Of course, you have, second in durability only to the pronounced Diamond; these gems have a world of their own in terms of color, brilliance, internal characteristics and composition. Growing in popularity and price points, this spectacular gemstone has carved itself a niche because of its versatile look.
Pink Sapphires belong to the family of Corundums that is chemically made up of Aluminium Oxide. With a delicate addition of different trace elements into its composition, different colors within the gem become prominent. For example, Pink Sapphires get their colour from the addition of small amounts of Chromium, which when in larger quantities becomes Ruby. When there is an addition of Chromium and Iron, Sapphires come in a breathtaking sunset orange color also known as a Padparadscha. Becoming a real market pleaser, Pink Sapphires in its pastel to vivid hues and intrinsic brilliance can be heightened in value by insightful cutting.

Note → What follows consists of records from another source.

(** Two calls on the loopback: one flaps it, one shuts it.  The flap's swap
    comes between the other's load and swap, so the other retries. *)
Definition racingCalls : list call := [CallLink OperDown; CallAdmin AdminDown].
Definition racingStart : system :=
  {| word := load sampleEngine 3; clock := 2000; routines := map Calling racingCalls; log := [] |}.
Definition racingFirst : option system :=
  exec (bootTimeUnixNs sampleEngine) 4 [Move 1; Move 1; Move 0; Tick 2500; Move 0; Move 0] racingStart.
Definition racingSchedule : list action :=
  [Move 1; Move 1; Move 0; Tick 2500; Move 0; Move 0; Move 1; Move 1; Tick 2600; Move 1; Move 1].

Lemma sample_standalone : standalone sampleEngine 3.
Proof. by vm_compute. Qed.
Lemma racingCalls_valid : Forall valid_call racingCalls.
Proof. repeat constructor; vm_compute; discriminate. Qed.

Lemma mutators_linearizable_witness :
  exists S, exec (bootTimeUnixNs sampleEngine) 4 racingSchedule racingStart = Some S /\
    map le_thread (log S) = [0%nat; 1%nat] /\
    exists s, replays 4 sampleEngine (log S) s /\ load s 3 = word S.
Proof.
  destruct (exec (bootTimeUnixNs sampleEngine) 4 racingSchedule racingStart) as [S|] eqn:E;
    [|vm_compute in E; discriminate].
  exists S. split; [done|]. split; [vm_compute in E; by injection E as <-|].
  apply (mutators_linearizable sampleEngine 3 racingCalls 2000 S sampleEngine_reachable sample_standalone racingCalls_valid).
  eapply exec_run; [apply run_refl|exact E].
Defined.

(** [ifLastChange] never goes back.  While the clock does not step back and
    the engine is younger than the 58 bits of nanoseconds the word holds, no
    interleaving of mutators on an interface outside a family ever stores an
    older time over a newer one, although every goroutine samples the clock
    before it knows whether its swap will succeed. *)
Theorem last_change_monotone s0 slot calls t0 S S' :
  reachable_engine s0 -> standalone s0 slot -> Forall valid_call calls ->
  let boot := bootTimeUnixNs s0 in
  boot <= t0 -> relOf (load s0 slot) <= t0 - boot ->
  run boot (slot + 1) {| word := load s0 slot; clock := t0; routines := map Calling calls; log := [] |} S ->
  run boot (slot + 1) S S' ->
  clock S' < Z.min (boot + lastChangeMask) (2 ^ 64) ->
  relOf (word S) <= relOf (word S') <= clock S' - boot.
Proof.
  intros Hre (Hs & _) Hv boot Hb Hr0 Hrun Hrun' Hclk. pose proof (reachable_engine_ok s0 Hre) as Hok.
  set (limit := Z.min (boot + lastChangeMask) (2 ^ 64)) in *.
  assert (Hlim : limit <= boot + lastChangeMask /\ limit <= 2 ^ 64) by lia.
  assert (Hboot : 0 <= boot) by apply Hok.
  assert (H0 : time_inv boot {| word := load s0 slot; clock := t0; routines := map Calling calls; log := [] |}).
  { constructor; cbn [word clock routines]; [done|split; [by apply load_range|done]|..].
    - intros i c cur Hi. rewrite lookup_map in Hi. by destruct (calls !! i).
    - intros i c cur now Hi. rewrite lookup_map in Hi. by destruct (calls !! i).
    - intros i c Hi. rewrite lookup_map in Hi. destruct (calls !! i) eqn:E; [|done]. injection Hi as <-. by eapply Forall_lookup_1. }
  assert (Hmono : clock S <= clock S').
  { clear -Hrun'. induction Hrun' as [|S1 S2 _ IH Hst]; [done|]. pose proof (step_clock _ _ _ _ Hst). lia. }
  destruct (time_inv_run boot (slot + 1) limit Hboot Hlim _ _ H0 Hrun ltac:(lia)) as [H1 _].
  destruct (time_inv_run boot (slot + 1) limit Hboot Hlim _ _ H1 Hrun' Hclk) as [H2 Hle]. destruct H2 as [_ [_ ?] _ _ _]. lia.
Qed.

Brought to the surface through various mining techniques, these gems are mined popularly in areas like Srilanka, Myanmar and East Africa of course. Some are even collected through alluvial techniques, which tend to have the best quality of gems as impurities wear off with all the tumbling and turning. Each sapphire gem goes through long channels before becoming the centerpiece of your Pink Sapphire Ring, which also, in turn, gives your ring its individual charm.
Did you know
Sapphires also have a variety called Star Sapphires or Rubies. These gems have tiny inclusions called Silk that can give the gem its soft, cloudy appearance. Silk forms in specific angles, which can cause the gemstone to have the appearance of a star when a light is focussed upon the gemstone. Here is an example of a fine ruby, with good color and a sharp star augmenting its value.
Believed to ward away misfortune and ill health, Sapphires must always touch the skin for maximum benefit, a belief taken from ancient Indian teachings. Today most designer rings still follow this concept and gems are set in a way the pavilion rests comfortably on the skin without any sharp edges.